Garankuwa United, sometimes also spelled Ga-Rankuwa United, is a semi-professional association football club based in the Ga-Rankuwa township of Pretoria, in the Gauteng province of South Africa. The club was founded (or revived) in July 2004, to play their first season in the SAFA Regional League.

== History ==
In June 2005, the owners Dingi Rahlagane and Harold "Kaizer" Motaung, decided to acquire the Castle League franchise of the club Buffaloes, based in the North-West province of Vodacom League, which provided the team an automatic promotion to this level for 2005–06.

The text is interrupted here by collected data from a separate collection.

Lemma mcs_reach_inv s : rtc mcs_step mcs_start s -> exists q, mcs_inv s q.
Proof.
  intros Hr. assert (H0 : exists q, mcs_inv mcs_start q) by (exists []; apply mcs_start_inv).
  revert H0. induction Hr as [s|s s1 s2 Hs _ IH]; [done|]. intros (q & Hq). apply IH.
  destruct (mcs_step_inv _ _ _ Hq Hs) as (q' & Hq' & _). by exists q'.
Qed.


(** (liveness): the MCS lock never deadlocks: in every reachable state in
    which some CPU waits for, holds or releases the lock, some CPU holds it or
    can take a step that moves it forward; in particular a releaser waiting
    for its successor's link always has a successor about to write it. *)
Theorem mcs_no_deadlock s (Hr : rtc mcs_step mcs_start s) (Hq : exists c, queued (mpc s c)) :
  exists c, mpc s c = PHeld \/ mpc (lock_mcs_step c s) c <> mpc s c \/ mpc (unlock_mcs_step c s) c <> mpc s c.
Proof.
  destruct (mcs_reach_inv s Hr) as (q & Hi). destruct Hq as (c0 & Hc0). apply (mi_queued _ _ Hi) in Hc0.
  destruct q as [|h q]; [by apply elem_of_nil in Hc0|].
  destruct (mi_queue _ _ Hi) as (Hh & Hch & H2 & H3).
  destruct Hh as [[E|[E|[E|[E|E]]]]|[E Es]].
  - exists h. by left.
  - exists h. right. right. unfold unlock_mcs_step. rewrite E. destruct (nnext s h); by rewrite goto_pc, decide_True.
  - exists h. right. right. unfold unlock_mcs_step. rewrite E. case_decide; by rewrite goto_pc, decide_True.
  - destruct q as [|b q]; [by destruct (H2 E)|]. destruct Hch as [[(Hb & _ & _)|(_ & _ & Hn)] _].
    + exists b. right. left. unfold lock_mcs_step. rewrite Hb. by rewrite goto_pc, decide_True.
    + exists h. right. right. unfold unlock_mcs_step. rewrite E, Hn. by rewrite goto_pc, decide_True.
  - exists h. right. right. unfold unlock_mcs_step. rewrite E. specialize (H3 E).
    destruct (nnext s h); [|done]. by rewrite goto_pc, decide_True.
  - exists h. right. left. unfold lock_mcs_step. rewrite E, Es. by rewrite goto_pc, decide_True.
Qed.

(** CPU 0 takes the free lock, CPU 1 queues behind it *)
Definition mcs_demo : mcs :=
  lock_mcs_step 1 (lock_mcs_step 1 (call_lock_mcs 1 (lock_mcs_step 0 (call_lock_mcs 0 mcs_start)))).

Lemma mcs_demo_reach : rtc mcs_step mcs_start mcs_demo.
Proof.
  unfold mcs_demo. eapply rtc_l; [apply (ms_call_lock 0); reflexivity|].
  eapply rtc_l; [apply (ms_lock 0)|]. eapply rtc_l; [apply (ms_call_lock 1); reflexivity|].
  eapply rtc_l; [apply (ms_lock 1)|]. eapply rtc_l; [apply (ms_lock 1)|]. apply rtc_refl.
Qed.


Lemma mcs_no_deadlock_witness :
  exists c, mpc mcs_demo c = PHeld \/ mpc (lock_mcs_step c mcs_demo) c <> mpc mcs_demo c \/
            mpc (unlock_mcs_step c mcs_demo) c <> mpc mcs_demo c.
Proof.
  apply (mcs_no_deadlock mcs_demo mcs_demo_reach). exists 1%nat. right. right. reflexivity.
Defined.

(** ** The test-and-set lock *)

Record cas_inv (s : caslock) : Prop := {
  ci_word : cword s = 0 \/ cword s = 1;
  ci_free : cword s = 0 -> forall c, cpc s c <> CHeld;
  ci_one : forall c1 c2, cpc s c1 = CHeld -> cpc s c2 = CHeld -> c1 = c2
}.

(** taking the lock when it was free, leaving everything else alone *)
Lemma cas_update_inv s c w p :
  cas_inv s -> w = 0 \/ w = 1 ->
  (p = CHeld -> cword s = 0 /\ w = 1) -> (p <> CHeld -> w = 0 -> cword s = 0 \/ cpc s c = CHeld) ->
  cas_inv (mk_cas w (<[c := p]> (cpc s))).
Proof.
  intros [Hw Hf Ho] Hw' H1 H2. constructor; cbn [cword cpc]; [done| |].
  - intros E x. rewrite fn_insert_case. destruct (decide (c = x)) as [<-|Hne].
    + intros ->. destruct (H1 eq_refl). lia.
    + intros Hx. destruct (decide (p = CHeld)) as [->|Hp]; [destruct (H1 eq_refl); lia|].
      destruct (H2 Hp E) as [E'|Hc]; [by apply (Hf E' x)|]. by apply Hne, Ho.
  - intros c1 c2. rewrite !fn_insert_case. repeat case_decide; subst; try done.
    + intros Hp Hc2. destruct (H1 Hp) as [E _]. by destruct (Hf E c2).
    + intros Hc1 Hp. destruct (H1 Hp) as [E _]. by destruct (Hf E c1).
    + apply Ho.
Qed.

Lemma cas_step_inv s s' : cas_inv s -> cas_step s s' -> cas_inv s'.
Proof.
  intros Hi Hs. pose proof (ci_word _ Hi) as Hw. destruct Hs as [c s Hp|c s|c s Hp|c s Hp].
  - apply cas_update_inv; [done|done|done|]. intros _ E. by left.
  - unfold lock_cas_step. destruct (cpc s c) eqn:Hp; [done| |done]. cbn.
    apply cas_update_inv; [done|by right| |done]. destruct (Z.eqb_spec (cword s) 1); [done|]. intros _. lia.
  - cbn. apply cas_update_inv; [done|by right| |done]. destruct (Z.eqb_spec (cword s) 0); done.
  - apply cas_update_inv; [done|by left|done|]. intros _ _. by right.
Qed.

(** The test-and-set lock: under every interleaving of
    [lock_cas], [trylock_cas] and [unlock_cas] at most one CPU holds the lock,
    the word is 0 or 1, and it is 1 whenever some CPU holds the lock. *)
Theorem cas_mutual_exclusion s (Hr : rtc cas_step cas_start s) :
  (forall c1 c2, cpc s c1 = CHeld -> cpc s c2 = CHeld -> c1 = c2) /\
  ((exists c, cpc s c = CHeld) -> cword s = 1) /\ (cword s = 0 \/ cword s = 1).
Proof.
  assert (H0 : cas_inv cas_start) by (constructor; [by left|done|done]).
  assert (Hi : cas_inv s).
  { revert H0. induction Hr as [s|s s1 s2 Hs _ IH]; [done|]. intros Hi. apply IH. by eapply cas_step_inv. }
  split; [apply Hi|]. split; [|apply Hi]. intros [c Hc]. destruct (ci_word _ Hi) as [E|E]; [|done].
  by destruct (ci_free _ Hi E c).
Qed.

Definition cas_demo : caslock := snd (trylock_cas 0 cas_start).
Lemma cas_mutual_exclusion_witness : cpc cas_demo 0%nat = CHeld /\ cword cas_demo = 1.
Proof.
  assert (Hr : rtc cas_step cas_start cas_demo) by (apply rtc_once, (cs_try 0); reflexivity).
  split; [reflexivity|]. apply (cas_mutual_exclusion cas_demo Hr). exists 0%nat. reflexivity.
Defined.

The team's debut season in Vodacom League was very successful, as they managed both to win the North-West province, and get promoted after the provincial play-offs, to play the next two seasons in the National First Division (NFD). By June 2007, they were however relegated back again to the North-West province of Vodacom League. They managed again to win the province, both in 2010 and 2011, but today still play in Vodacom League, as they were not yet able to also win the promotional tickets at the provincial play-offs.

The team purchased the NFD licence from United F.C. prior to the start of the 2014–15 National First Division. They were relegated that same season.

==Prehistoric team: Ga-Rankuwa United (1960–92)==
The current Garankuwa United team, is said to have been founded in June 2005, as a phoenix team of the previous club Ga-Rankuwa United (1960–92). When the prehistoric team got founded in the early 1960s, it initially had the name ABC FC. Later it changed to Wallabies FC, before the club settled with their final name Ga-Rankuwa United. The team did not compete at the high level in South Africa, but only in various domestic regional leagues, like i.e. the Bopsol league organised by the Bophuthatswana government.

==Club records and best achievements==
- Achieved an 11th place of the National First Division in 2006–07.
- Reached the round of sixteen in the 2007 ABSA Cup, where they were narrowly defeated 1–2 by Dynamos.
- Won the North West province of Vodacom League in 2006, 2010 and 2011.

==League results==

===SAFA Second Division===
- 2005–06 – 1st (in North-West, and promoted)

===National First Division===
- 2006–07 – 11th
- 2007–08 – 8th (in Inland stream => Relegated)

===SAFA Second Division===
- 2008–09 – 4th (in North-West)
- 2009–10 – 1st (in North-West)
- 2010–11 – 1st (in North-West)

===National First Division===
- 2014–15 – 15th (relegated)

===SAFA Second Division===
- 2015–16 – 8th (Gauteng Stream)
- 2016–17 – 13th (Gauteng Stream)
- 2017–18 – 16th (Gauteng Stream, relegated)

==Stadium==
When the team played at the National First Division in 2006–08, the preferred home venue was Odi Stadium. This venue had a capacity of 60,000 seats, and had a perfect location just 5 km North of the club house in Garankuwa, being situated in the neighbour township Mabopane. After being relegated to Vodacom League, the team however moved their home venue to these smaller and less expensive stadiums: Medunsa Stadium in 2008–09, Garankuwa Stadium in 2009–10, and Pilditch Stadium in 2010–11.